Seasoned bureaucrats of agencies like the New York State Department of Transportation and State Parks know all the tricks when it comes to subverting the public will, running interference for influential politicians and the fat cat campaign contributors who own them. One of their favorites is to gather "public comments" at a "scoping hearing" to be considered when formulating a "master plan".

For example, "Public blasts Robert Moses Parkway Proposals for Redesign Project" as headlined in the April 28, 2009 issue of the Niagara Gazette.

According to the article, "New York State Park officials presented three different scenarios Tuesday to modify the south portion of the Robert Moses Parkway... However, most of the 100 plus people listening were still demanding a fourth option - removing the roadway entirely and allowing the city to reconnect with the waterfront."

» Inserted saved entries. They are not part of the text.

(** ** Rules *)

Lemma wp_get_worker p al s (Q : IJJSWorker → World → Prop) w :
  w_mem w !! p = Some (al, CWorker s) → Q s w → wp (get_worker p) Q w.
Proof. intros Hp HQ. unfold get_worker. wp_step. eapply wp_load; [done|]. by wp_steps. Qed.

Lemma wp_put_worker p al c s (Q : unit → World → Prop) w :
  w_mem w !! p = Some (al, c) → Q tt (set_mem (<[p := (al, CWorker s)]> (w_mem w)) w) →
  wp (put_worker p s) Q w.
Proof. intros Hp HQ. unfold put_worker. by eapply wp_store. Qed.

Ltac get_worker := eapply wp_get_worker; [lookup_tac|].
Ltac put_worker := eapply wp_put_worker; [lookup_tac|].
Ltac worker_simpl :=
  cbn [own wk_h wk_events wk_wrt wk_is_main wk_with_h wk_with_events wk_with_wrt handles with_active
       h_type h_init h_active h_closing h_closed h_data].

(** A worker whose handle is open. *)
Record worker_at (w : World) (p : addr) (s : IJJSWorker) : Prop := {
  wa_mem : w_mem w !! p = Some (ByJe, CWorker s);
  wa_init : h_init (wk_h s) = true;
  wa_closing : h_closing (wk_h s) = false;
  wa_data : h_data (wk_h s) = Some p;
  wa_events : length (wk_events s) = WORKER_EVENT_MAX
}.

(** JS_EnqueueJob does not fail. *)
Definition jobs_work (e : env) : Prop := ∀ args l, e_int e (Ev "JS_EnqueueJob" args :: l) = 0.

(** The event of a job for [f] with [arg]. *)
Definition job (f arg : JSValue) : event := Ev "JS_EnqueueJob" [AV f; AV arg].

Definition is_function (v : JSValue) (w : World) : bool :=
  match body_of v w with Some (BFunction _) | Some (BResolver _ _) => true | _ => false end.

Lemma wp_MaybeEmitEvent p al s event f arg (Q : unit → World → Prop) w :
  w_mem w !! p = Some (al, CWorker s) → wk_events s !! event = Some f → jobs_work (w_env w) →
  Q tt (if is_function f w then log_ev (job f arg) (take_ref arg (take_ref f w)) else w) →
  wp (ijMaybeEmitEvent p event arg) Q w.
Proof.
  intros Hp Hf He HQ. unfold ijMaybeEmitEvent. wp_step. get_worker. wp_step. eapply wp_arg_at; [done|].
  unfold JS_IsFunction. wp_step. wp_step. fold (is_function f w).
  destruct (is_function f w); simpl negb; cbv iota; [|by wp_steps].
  do 4 wp_step. unfold JS_EnqueueJob. wp_step. apply wp_ask_eq. intros r ->. world_simpl. rewrite He.
  by apply wp_CHECK.
Qed.

(** The job calls the handler and releases the two references. *)
Lemma wp_EmitEvent f arg (Q : JSValue → World → Prop) w :
  nonneg w → holds w (refs_of [f; arg]) →
  (∀ w', w_mem w' = w_mem w → (∀ a, rc w' a = rc w a - cnt a (refs_of [f; arg])) → Q JS_UNDEFINED w') →
  wp (ijEmitEvent [f; arg]) Q w.
Proof.
  intros Hn Hh HQ. unfold ijEmitEvent. wp_step. wp_step. wp_step. eapply wp_arg_at; [done|].
  wp_step. eapply wp_arg_at; [done|]. wp_step. apply wp_JS_Call. intros ret w1 [E1 M1 R1 H1].
  assert (Hn1 : nonneg w1) by nonneg_by Hn.
  wp_step. apply (wp_mono _ (λ _ w2, quiet w1 w2)).
  { destruct (JS_IsException ret); [|by wp_steps].
    eapply wp_quietly_nn; [apply quietly_ijDumpError|done|]. by intros. }
  intros _ w2 Hq. cbv beta in Hq. wp_step.
  assert (R2 : ∀ a, rc w2 a = rc w a + cnt a (ref_of ret)) by (intros a; by rewrite (quiet_rc _ _ Hq), R1).
  assert (Hc : ∀ a, 0 ≤ rc w a ∧ cnt a (ref_of f) + cnt a (ref_of arg) ≤ Z.max 0 (rc w a)).
  { intros a. specialize (Hn a). specialize (Hh a). world_simpl_in Hh. split; [done|]. lia. }
  apply wp_FreeValue. { intros a. specialize (Hc a). rewrite R2. count_facts a. lia. }
  wp_step. apply wp_FreeValue. { intros a. specialize (Hc a). rewrite rc_drop_ref, R2. count_facts a. lia. }
  wp_step. apply wp_FreeValue. { intros a. specialize (Hc a). rewrite !rc_drop_ref, R2. count_facts a. lia. }
  wp_steps. apply HQ.
  - by world_simpl.
  - intros a. rewrite !rc_drop_ref, R2, refs_of_cons, refs_of_cons, refs_of_nil, !cnt_app, cnt_nil. lia.
Qed.

(** ** Messages *)


(** A worker at 10 with a handler for messages, and the buffer of a read at 11. *)
Definition worker1 : IJJSWorker := mkWorker (handle_at UV_NAMED_PIPE 10) [JS_REF 5; JS_UNDEFINED; JS_UNDEFINED] None true.
Definition worker_world : World :=
  world_with 0 {[ 4%positive := BClass cls_worker (Some 10%positive); 5%positive := BFunction 0 ]} {[ 5%positive := 1 ]}
    {[ 10%positive := (ByJe, CWorker worker1); 11%positive := (ByJs, CBuf 1024) ]}.


(** Bytes that are no message are announced as one: the handler gets the exception value. *)
Lemma worker_bad_message read_object p s nread base n contents f id w :
  worker_at w p s → jobs_work (w_env w) →
  wk_events s !! WORKER_EVENT_MESSAGE = Some f → body_of f w = Some (BFunction id) →
  w_mem w !! base = Some (ByJs, CBuf n) → 0 ≤ nread → read_object contents = None →
  wp (uvReadCb read_object p nread (Some base) contents) (λ _ w1,
    w_log w1 = job f JS_EXCEPTION :: w_log w ∧ w_mem w1 = delete base (w_mem w)) w.
Proof.
  intros [H1 H2 H3 H4 H5] He Hf Hb Hbase Hn Hr. unfold uvReadCb. wp_step. get_worker. rewrite H4. do 2 wp_step.
  rewrite (proj2 (Z.ltb_ge nread 0)) by done. unfold JS_ReadObject, js_raise. rewrite Hr. do 5 wp_step.
  eapply wp_MaybeEmitEvent; [lookup_tac|done|by world_simpl|].
  assert (is_function f (set_exc (Some JS_NULL) w) = true) as ->.
  { unfold is_function. destruct f as [| | | | |f']; try done. simpl in *. by rewrite Hb. }
  wp_step. apply wp_FreeValue; [apply holds_nil|]. eapply wp_c_free; [lookup_tac|done|].
  split; [by destruct f|]. by world_simpl.
Qed.

(** What a read error leaves: reading stopped, the buffer freed, an error event except at the end. *)
Lemma worker_read_error read_object p s nread base n contents f w :
  safe w → worker_at w p s → jobs_work (w_env w) → wk_events s !! WORKER_EVENT_ERROR = Some f →
  w_mem w !! base = Some (ByJs, CBuf n) → nread < 0 →
  wp (uvReadCb read_object p nread (Some base) contents) (λ _ w1,
    w_mem w1 = delete base (<[p := (ByJe, CWorker (wk_with_h (with_active false (wk_h s)) s))]> (w_mem w)) ∧
    (balanced w w1 [] ∨ nread ≠ UV_EOF ∧ ∃ v, w_log w1 !! 0%nat = Some (job f v) ∧ balanced w w1 (refs_of [f; v]))) w.
Proof.
  intros Hs [H1 H2 H3 H4 H5] He Hf Hbase Hn. unfold uvReadCb. wp_step. get_worker. rewrite H4. do 2 wp_step.
  rewrite (proj2 (Z.ltb_lt nread 0)) by done. wp_step. get_worker. wp_step. put_worker.
  assert (Hpb : p ≠ base) by congruence.
  wp_step. eapply wp_c_free; [lookup_tac|done|]. set (w1 := set_mem _ _).
  assert (M1 : w_mem w1 = delete base (<[p := (ByJe, CWorker (wk_with_h (with_active false (wk_h s)) s))]> (w_mem w))).
  { subst w1. by world_simpl. }
  assert (B1 : balanced w w1 []).
  { intros x. unfold excess. rewrite M1. erewrite owned_delete by lookup_tac. erewrite owned_update by done.
    worker_simpl. subst w1. world_simpl. cbn [own]. world_simpl. lia. }
  assert (He1 : jobs_work (w_env w1)) by done. clearbody w1.
  wp_step; [|wp_step; split; [done|by left]]. apply negb_true_iff, Z.eqb_neq in E.
  wp_step. eapply wp_giving; [apply giving_ijNewError|]. intros v w2 Hg _. wp_step.
  apply (wp_MaybeEmitEvent p ByJe (wk_with_h (with_active false (wk_h s)) s) _ f);
    [|exact Hf|by rewrite (gives_env _ _ _ Hg)|].
  { rewrite (gives_mem _ _ _ Hg), M1. rewrite lookup_delete_ne by done. apply lookup_insert_eq. }
  assert (Hh := gives_holds _ _ _ Hg).
  destruct (is_function f w2).
  - apply wp_FreeValue.
    { intros x. specialize (Hh x). world_simpl. count_facts x. lia. }
    split; [world_simpl; by rewrite (gives_mem _ _ _ Hg)|]. right. split; [done|]. exists v.
    split; [by destruct v, f|]. intros x. unfold excess. rewrite mem_drop_ref, mem_log_ev, !mem_take_ref, (gives_mem _ _ _ Hg).
    specialize (B1 x). unfold excess in B1. rewrite M1 in B1. world_simpl. rewrite (gives_rc _ _ _ Hg). rewrite cnt_nil in B1. lia.
  - apply wp_FreeValue; [done|]. split; [world_simpl; by rewrite (gives_mem _ _ _ Hg)|]. left.
    intros x. unfold excess. rewrite mem_drop_ref, (gives_mem _ _ _ Hg).
    specialize (B1 x). unfold excess in B1. rewrite M1 in B1. world_simpl. rewrite (gives_rc _ _ _ Hg). rewrite cnt_nil in B1. lia.
Qed.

The hearing at the Niagara Falls Conference Center was actually the second on the disposition of the south Moses parkway. A session had previously been held at the Lehman Visitors Center at which numerous citizens called for removal of the highway and development of the waterfront of the Niagara River. So as people filed into the Conference Center a year later under the naive assumption that State Parks had carefully considered public comments reflecting the will of the people, and began to view the various designs and displays all detailing an upgrade of the deleterious roadway, a steady undercurrent of incredulousness and outrage began to foment and spill over at the microphone.

"'The whole world seems to understand the uniqueness of this area except for the state of New York and the state parks,' yelled out Lisa Vitello, (representing) the Niagara Falls Tourism Advisory Board and a vocal supporter of removing both the south and north Moses Parkway sections... Ruth Knepp, who has lived in the city for 56 years, told park officials they should be ashamed of themselves. 'This is supposed to be a vibrant city and it was once a vibrant city,' she said. 'It's a disgrace what you've done.' The state park (sic) refuses to acknowledge the community's plea of removing the parkway (this writer stated). 'You are not listening to us... You do what benefits Albany, you do what benefits downstate and you do what benefits your corporate masters.'"

Four years later, the plan is to move forward with a rebuilt south Moses Parkway, the overwhelming public opposition to it as expressed at the Conference Center hearing having been waited out by the state until it was a faded memory.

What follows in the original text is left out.